The task: Among the records that follow, find the line with "destruct (evict_prefix c" and the line with "split; [reflexivity|].". Set down those lines and all lines between them exactly, without adding anything.

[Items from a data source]

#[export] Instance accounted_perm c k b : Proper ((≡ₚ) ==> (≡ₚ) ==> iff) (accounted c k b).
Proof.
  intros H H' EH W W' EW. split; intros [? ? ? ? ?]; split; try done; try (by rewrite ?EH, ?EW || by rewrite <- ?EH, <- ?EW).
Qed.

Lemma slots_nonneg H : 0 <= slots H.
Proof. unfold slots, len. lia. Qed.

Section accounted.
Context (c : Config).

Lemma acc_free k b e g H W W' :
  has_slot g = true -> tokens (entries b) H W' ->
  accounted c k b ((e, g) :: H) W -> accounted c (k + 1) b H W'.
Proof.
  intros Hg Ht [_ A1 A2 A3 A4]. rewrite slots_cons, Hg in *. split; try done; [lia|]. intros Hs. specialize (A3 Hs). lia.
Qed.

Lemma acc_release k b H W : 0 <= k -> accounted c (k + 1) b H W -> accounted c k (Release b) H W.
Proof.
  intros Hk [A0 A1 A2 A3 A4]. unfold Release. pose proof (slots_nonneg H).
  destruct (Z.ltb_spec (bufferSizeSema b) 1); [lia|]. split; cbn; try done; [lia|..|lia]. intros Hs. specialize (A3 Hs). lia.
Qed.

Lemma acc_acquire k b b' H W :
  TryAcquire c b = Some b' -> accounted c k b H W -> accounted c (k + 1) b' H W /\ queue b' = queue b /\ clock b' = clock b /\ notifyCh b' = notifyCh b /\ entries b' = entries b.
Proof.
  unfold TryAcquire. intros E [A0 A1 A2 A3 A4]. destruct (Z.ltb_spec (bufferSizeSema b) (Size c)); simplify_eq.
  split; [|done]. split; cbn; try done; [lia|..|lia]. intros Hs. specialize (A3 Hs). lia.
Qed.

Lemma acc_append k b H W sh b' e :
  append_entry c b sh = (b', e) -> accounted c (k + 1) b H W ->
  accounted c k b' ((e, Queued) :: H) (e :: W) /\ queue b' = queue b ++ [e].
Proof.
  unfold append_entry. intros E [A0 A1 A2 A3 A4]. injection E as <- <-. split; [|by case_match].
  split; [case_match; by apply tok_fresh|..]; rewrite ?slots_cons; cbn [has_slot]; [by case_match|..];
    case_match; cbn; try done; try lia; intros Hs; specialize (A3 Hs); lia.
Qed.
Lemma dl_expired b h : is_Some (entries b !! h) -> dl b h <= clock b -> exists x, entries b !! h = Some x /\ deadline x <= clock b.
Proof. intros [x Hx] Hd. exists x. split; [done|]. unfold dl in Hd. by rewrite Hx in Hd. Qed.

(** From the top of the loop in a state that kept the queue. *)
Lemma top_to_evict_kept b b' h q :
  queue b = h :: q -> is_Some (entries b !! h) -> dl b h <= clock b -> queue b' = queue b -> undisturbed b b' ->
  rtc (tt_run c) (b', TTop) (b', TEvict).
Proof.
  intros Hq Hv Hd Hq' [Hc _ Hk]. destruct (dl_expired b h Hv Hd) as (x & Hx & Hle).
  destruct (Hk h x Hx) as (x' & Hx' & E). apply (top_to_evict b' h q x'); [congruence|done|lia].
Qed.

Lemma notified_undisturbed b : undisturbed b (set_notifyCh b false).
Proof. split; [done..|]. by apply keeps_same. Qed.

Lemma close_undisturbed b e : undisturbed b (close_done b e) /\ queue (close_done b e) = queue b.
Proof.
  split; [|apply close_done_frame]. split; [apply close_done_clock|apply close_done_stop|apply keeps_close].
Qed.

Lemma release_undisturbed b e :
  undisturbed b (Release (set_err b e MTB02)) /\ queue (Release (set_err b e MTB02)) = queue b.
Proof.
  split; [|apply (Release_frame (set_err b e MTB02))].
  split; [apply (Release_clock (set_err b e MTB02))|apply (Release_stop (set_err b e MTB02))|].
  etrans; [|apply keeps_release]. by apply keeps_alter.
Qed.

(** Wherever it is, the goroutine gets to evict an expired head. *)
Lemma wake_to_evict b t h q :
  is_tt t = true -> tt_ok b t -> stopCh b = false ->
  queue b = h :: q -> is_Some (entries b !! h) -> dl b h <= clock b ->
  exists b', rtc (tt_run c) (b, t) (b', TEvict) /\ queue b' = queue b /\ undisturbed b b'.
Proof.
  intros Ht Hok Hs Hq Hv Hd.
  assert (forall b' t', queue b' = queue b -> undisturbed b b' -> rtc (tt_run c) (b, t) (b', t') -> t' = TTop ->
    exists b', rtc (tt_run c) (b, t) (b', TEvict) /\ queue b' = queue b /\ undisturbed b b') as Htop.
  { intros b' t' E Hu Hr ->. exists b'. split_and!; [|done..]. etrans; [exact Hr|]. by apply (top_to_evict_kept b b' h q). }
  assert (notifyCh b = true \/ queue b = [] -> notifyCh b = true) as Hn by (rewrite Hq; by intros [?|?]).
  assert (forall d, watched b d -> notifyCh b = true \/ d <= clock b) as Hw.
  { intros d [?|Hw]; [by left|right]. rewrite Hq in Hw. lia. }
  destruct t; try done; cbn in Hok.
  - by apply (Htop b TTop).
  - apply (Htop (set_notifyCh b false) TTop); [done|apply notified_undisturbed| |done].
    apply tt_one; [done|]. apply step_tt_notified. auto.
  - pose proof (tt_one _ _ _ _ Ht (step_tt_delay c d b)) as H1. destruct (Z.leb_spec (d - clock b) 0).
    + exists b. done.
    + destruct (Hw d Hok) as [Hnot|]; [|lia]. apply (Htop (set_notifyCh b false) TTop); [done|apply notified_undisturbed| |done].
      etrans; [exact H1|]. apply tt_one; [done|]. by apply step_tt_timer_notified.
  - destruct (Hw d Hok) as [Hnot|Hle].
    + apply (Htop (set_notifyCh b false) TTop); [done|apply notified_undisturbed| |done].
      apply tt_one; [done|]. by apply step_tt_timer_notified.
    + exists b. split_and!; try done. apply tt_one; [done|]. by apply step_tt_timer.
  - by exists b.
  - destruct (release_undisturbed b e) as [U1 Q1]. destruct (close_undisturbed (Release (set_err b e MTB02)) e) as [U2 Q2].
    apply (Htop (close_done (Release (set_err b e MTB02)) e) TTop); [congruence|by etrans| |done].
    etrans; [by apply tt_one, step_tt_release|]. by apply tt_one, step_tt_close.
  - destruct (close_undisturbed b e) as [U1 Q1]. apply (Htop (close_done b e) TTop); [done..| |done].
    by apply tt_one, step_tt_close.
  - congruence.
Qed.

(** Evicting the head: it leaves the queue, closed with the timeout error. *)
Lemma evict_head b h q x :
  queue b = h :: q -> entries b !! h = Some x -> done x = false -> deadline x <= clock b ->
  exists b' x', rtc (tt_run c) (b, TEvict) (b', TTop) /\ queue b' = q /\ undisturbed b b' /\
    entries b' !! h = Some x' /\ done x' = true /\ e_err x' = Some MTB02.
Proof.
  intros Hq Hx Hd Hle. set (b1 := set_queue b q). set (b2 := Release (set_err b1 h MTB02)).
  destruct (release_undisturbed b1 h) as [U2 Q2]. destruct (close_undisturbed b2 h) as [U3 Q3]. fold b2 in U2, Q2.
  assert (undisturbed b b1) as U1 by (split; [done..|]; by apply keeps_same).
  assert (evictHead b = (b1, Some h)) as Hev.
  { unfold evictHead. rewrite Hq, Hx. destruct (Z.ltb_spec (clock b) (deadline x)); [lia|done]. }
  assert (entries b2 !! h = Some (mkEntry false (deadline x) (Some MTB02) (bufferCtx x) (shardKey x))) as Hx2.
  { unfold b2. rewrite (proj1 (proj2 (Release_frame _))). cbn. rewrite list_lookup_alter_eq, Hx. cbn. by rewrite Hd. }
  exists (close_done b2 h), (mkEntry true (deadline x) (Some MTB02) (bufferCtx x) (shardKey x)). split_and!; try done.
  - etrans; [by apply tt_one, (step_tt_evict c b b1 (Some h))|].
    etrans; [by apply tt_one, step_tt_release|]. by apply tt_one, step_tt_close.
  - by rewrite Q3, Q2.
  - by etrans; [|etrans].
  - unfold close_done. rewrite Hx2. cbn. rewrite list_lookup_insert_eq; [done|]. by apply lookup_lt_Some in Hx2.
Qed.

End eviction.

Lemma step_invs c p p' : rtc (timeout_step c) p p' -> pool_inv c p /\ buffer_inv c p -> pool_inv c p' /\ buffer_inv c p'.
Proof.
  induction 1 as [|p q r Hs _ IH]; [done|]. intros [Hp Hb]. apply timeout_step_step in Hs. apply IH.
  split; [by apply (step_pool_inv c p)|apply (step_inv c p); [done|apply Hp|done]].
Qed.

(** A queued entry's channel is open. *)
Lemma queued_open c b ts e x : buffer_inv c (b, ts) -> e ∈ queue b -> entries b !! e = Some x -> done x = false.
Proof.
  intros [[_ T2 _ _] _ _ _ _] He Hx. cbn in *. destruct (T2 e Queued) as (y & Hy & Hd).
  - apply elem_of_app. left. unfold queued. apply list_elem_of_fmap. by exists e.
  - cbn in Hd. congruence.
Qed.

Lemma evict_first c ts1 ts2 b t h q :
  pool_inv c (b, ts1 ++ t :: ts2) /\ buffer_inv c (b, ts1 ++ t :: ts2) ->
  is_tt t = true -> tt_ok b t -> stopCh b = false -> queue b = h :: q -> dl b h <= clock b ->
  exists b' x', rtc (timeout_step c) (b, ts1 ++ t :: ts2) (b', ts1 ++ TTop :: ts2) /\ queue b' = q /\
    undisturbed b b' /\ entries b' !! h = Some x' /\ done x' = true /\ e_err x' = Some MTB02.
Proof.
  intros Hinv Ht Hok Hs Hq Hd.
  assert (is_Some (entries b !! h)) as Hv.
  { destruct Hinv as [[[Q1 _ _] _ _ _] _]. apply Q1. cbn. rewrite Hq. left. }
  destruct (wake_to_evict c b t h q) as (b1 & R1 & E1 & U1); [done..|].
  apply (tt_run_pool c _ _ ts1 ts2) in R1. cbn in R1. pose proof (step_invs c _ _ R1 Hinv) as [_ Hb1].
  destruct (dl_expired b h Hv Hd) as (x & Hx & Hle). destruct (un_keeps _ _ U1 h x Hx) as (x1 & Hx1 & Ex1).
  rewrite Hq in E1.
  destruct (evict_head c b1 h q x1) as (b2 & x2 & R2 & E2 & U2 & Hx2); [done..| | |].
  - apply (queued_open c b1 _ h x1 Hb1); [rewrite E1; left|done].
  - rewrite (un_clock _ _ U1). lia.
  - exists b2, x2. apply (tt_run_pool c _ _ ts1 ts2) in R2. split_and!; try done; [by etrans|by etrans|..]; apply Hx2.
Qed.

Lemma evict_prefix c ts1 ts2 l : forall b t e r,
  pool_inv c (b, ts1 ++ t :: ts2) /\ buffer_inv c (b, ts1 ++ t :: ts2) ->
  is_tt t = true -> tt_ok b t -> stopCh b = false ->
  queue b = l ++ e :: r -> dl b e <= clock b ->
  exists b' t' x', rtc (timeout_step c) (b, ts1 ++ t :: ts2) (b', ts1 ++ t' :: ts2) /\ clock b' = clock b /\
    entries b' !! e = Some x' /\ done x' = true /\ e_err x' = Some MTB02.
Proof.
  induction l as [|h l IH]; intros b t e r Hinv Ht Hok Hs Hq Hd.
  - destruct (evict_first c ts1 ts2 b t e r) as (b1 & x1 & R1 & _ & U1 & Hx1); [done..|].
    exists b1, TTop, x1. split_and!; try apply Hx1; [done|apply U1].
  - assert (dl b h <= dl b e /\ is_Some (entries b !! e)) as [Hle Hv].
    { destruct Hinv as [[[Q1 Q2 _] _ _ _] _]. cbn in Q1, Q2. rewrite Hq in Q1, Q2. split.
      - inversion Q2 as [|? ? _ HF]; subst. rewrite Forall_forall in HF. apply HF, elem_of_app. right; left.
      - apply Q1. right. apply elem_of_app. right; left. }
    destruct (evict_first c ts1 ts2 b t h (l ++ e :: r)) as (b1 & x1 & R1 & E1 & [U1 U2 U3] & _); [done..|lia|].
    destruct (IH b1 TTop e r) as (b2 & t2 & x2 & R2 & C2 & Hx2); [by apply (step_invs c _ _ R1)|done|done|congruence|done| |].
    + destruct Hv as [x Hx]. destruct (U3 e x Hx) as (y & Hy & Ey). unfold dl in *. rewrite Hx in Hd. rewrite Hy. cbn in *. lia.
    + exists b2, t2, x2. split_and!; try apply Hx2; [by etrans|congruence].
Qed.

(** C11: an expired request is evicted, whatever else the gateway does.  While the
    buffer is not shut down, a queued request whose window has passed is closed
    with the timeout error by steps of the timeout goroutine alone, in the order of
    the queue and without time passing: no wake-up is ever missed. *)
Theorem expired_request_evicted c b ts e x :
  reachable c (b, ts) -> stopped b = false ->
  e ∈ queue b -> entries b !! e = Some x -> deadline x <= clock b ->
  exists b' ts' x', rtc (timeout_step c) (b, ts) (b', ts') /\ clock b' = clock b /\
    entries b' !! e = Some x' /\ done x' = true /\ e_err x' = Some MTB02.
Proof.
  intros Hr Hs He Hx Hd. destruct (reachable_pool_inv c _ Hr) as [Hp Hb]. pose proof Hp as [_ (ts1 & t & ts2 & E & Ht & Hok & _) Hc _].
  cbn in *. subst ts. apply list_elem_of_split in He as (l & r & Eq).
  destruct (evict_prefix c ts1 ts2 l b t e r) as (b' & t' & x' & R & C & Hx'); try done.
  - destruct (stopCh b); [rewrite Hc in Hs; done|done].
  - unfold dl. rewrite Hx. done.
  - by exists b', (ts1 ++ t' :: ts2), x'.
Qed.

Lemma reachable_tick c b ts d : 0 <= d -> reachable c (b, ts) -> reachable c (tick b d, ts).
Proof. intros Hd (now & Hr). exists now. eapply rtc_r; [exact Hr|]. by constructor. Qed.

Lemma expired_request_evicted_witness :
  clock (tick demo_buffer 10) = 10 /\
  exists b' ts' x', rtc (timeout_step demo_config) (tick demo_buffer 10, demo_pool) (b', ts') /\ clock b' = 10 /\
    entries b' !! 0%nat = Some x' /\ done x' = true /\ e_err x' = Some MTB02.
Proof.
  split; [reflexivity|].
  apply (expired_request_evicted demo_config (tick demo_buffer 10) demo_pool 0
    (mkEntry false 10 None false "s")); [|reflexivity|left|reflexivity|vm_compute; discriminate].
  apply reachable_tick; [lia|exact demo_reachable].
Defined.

Exercise solution:
  destruct (evict_prefix c ts1 ts2 l b t e r) as (b' & t' & x' & R & C & Hx'); try done.
  - destruct (stopCh b); [rewrite Hc in Hs; done|done].
  - unfold dl. rewrite Hx. done.
  - by exists b', (ts1 ++ t' :: ts2), x'.
Qed.

Lemma reachable_tick c b ts d : 0 <= d -> reachable c (b, ts) -> reachable c (tick b d, ts).
Proof. intros Hd (now & Hr). exists now. eapply rtc_r; [exact Hr|]. by constructor. Qed.

Lemma expired_request_evicted_witness :
  clock (tick demo_buffer 10) = 10 /\
  exists b' ts' x', rtc (timeout_step demo_config) (tick demo_buffer 10, demo_pool) (b', ts') /\ clock b' = 10 /\
    entries b' !! 0%nat = Some x' /\ done x' = true /\ e_err x' = Some MTB02.
Proof.
  split; [reflexivity|].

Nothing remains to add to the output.